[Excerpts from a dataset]
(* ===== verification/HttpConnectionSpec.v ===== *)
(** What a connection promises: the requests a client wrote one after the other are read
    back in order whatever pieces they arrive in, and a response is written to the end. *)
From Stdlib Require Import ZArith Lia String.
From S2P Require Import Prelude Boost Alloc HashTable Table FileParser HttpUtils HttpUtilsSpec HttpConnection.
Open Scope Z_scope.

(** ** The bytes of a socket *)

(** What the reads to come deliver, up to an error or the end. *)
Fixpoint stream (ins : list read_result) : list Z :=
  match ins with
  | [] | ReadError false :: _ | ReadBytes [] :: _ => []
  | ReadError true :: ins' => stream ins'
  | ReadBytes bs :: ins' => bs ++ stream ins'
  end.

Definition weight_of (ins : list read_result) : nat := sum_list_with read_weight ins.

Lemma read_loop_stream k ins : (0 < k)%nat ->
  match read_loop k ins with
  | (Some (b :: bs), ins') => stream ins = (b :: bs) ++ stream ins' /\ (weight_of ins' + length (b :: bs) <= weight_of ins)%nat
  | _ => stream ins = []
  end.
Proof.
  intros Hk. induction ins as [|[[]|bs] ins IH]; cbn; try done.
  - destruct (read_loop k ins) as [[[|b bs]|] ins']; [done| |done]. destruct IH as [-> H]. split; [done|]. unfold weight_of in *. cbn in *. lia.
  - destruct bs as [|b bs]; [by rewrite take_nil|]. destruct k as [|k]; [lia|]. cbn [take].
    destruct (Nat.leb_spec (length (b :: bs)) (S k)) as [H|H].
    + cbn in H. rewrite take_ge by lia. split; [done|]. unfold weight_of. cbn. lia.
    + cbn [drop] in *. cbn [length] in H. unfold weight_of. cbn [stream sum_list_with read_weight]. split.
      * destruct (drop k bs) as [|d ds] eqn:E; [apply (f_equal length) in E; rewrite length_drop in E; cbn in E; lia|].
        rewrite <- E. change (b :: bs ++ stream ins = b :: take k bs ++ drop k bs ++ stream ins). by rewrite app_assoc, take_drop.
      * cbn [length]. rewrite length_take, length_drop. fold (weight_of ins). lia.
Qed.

--

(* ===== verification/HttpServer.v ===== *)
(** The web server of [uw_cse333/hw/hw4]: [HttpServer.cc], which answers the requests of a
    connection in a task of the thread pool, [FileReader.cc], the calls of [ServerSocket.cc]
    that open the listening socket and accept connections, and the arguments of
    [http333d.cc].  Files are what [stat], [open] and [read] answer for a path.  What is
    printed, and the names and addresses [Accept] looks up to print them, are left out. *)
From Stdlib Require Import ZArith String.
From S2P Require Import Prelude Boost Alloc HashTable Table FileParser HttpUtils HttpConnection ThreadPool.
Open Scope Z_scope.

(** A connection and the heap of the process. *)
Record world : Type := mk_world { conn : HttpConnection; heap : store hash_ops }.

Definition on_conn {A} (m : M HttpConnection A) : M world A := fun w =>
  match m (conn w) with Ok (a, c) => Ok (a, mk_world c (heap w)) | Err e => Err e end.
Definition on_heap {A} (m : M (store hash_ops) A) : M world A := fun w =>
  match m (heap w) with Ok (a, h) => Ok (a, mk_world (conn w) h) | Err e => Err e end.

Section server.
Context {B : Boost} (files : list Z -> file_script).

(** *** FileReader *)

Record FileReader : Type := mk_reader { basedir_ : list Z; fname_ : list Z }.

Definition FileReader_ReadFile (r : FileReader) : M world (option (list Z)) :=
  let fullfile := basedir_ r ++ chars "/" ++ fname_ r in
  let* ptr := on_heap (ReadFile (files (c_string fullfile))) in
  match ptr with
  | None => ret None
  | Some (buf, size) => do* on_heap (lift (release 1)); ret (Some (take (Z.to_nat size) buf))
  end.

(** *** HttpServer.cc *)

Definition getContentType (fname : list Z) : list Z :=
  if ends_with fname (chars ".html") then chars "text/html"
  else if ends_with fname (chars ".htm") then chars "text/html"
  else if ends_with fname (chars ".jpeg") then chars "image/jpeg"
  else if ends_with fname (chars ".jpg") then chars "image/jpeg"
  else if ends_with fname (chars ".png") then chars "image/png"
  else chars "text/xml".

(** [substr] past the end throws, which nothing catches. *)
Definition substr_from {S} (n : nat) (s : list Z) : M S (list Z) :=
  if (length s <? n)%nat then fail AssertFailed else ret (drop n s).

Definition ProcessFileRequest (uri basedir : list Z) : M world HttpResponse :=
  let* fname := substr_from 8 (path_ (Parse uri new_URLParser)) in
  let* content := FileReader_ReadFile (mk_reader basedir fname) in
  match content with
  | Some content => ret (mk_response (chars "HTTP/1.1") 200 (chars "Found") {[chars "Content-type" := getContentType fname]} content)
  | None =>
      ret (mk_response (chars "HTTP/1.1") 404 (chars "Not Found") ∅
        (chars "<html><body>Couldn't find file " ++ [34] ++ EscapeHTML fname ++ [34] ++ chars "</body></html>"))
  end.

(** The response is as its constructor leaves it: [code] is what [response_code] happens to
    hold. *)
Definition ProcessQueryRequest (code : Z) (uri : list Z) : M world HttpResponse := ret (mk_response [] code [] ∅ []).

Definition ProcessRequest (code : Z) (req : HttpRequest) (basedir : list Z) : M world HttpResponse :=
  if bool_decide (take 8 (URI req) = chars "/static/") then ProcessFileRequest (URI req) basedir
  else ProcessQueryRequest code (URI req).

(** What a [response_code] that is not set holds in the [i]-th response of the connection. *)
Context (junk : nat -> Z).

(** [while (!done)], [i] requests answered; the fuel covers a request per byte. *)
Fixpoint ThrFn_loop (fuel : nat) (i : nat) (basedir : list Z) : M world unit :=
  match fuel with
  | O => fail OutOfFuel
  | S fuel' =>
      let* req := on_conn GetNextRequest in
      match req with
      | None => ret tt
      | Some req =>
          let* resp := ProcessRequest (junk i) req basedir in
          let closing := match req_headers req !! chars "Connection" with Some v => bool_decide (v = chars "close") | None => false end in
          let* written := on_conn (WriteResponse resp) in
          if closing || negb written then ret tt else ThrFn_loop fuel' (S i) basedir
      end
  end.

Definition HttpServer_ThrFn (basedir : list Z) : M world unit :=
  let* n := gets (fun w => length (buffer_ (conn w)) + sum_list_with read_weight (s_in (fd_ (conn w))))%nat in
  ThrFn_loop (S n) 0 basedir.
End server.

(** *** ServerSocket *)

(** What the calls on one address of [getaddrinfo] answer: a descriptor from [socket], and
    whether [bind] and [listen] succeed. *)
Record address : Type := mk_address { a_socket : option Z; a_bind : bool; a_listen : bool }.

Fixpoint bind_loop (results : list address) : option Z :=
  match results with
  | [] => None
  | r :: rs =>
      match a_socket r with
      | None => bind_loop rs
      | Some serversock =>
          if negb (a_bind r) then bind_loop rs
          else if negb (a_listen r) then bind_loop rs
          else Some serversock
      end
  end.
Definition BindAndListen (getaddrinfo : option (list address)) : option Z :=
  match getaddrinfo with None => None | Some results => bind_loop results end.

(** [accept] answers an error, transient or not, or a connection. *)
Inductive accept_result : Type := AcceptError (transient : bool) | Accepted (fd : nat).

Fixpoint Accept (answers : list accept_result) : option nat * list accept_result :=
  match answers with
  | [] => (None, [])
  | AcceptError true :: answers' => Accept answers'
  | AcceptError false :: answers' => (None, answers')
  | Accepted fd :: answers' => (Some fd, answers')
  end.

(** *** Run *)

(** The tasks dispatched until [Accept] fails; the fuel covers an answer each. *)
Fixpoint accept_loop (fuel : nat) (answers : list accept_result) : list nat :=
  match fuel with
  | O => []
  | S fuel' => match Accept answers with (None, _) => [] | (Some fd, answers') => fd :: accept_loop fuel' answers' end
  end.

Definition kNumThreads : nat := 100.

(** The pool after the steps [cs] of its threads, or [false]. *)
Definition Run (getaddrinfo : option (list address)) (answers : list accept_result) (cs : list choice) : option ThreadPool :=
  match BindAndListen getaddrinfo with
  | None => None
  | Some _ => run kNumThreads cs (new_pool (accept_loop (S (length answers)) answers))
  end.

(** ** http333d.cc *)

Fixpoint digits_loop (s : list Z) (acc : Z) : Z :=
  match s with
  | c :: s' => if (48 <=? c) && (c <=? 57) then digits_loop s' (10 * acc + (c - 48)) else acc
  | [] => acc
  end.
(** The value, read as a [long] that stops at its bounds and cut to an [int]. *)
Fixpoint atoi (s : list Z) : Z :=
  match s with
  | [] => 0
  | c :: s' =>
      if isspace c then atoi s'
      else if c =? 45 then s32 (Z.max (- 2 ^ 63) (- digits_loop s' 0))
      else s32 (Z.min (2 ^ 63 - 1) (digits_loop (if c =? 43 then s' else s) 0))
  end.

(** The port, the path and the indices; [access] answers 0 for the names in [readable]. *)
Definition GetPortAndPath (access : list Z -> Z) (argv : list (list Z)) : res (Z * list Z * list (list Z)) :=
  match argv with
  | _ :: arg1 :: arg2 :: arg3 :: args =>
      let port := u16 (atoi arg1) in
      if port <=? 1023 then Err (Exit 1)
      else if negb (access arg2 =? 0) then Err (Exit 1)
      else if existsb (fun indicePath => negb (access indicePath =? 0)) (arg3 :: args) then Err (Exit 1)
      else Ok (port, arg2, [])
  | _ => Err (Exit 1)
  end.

**Problem to solve**
Take the entries above and return only the lines from the one with "(* ===== verification/HttpConnectionSpec.v" to the one with "From Stdlib Require Import ZArith Lia String.", both included, unchanged.

**Answer for this exercise**
(* ===== verification/HttpConnectionSpec.v ===== *)
(** What a connection promises: the requests a client wrote one after the other are read
    back in order whatever pieces they arrive in, and a response is written to the end. *)
From Stdlib Require Import ZArith Lia String.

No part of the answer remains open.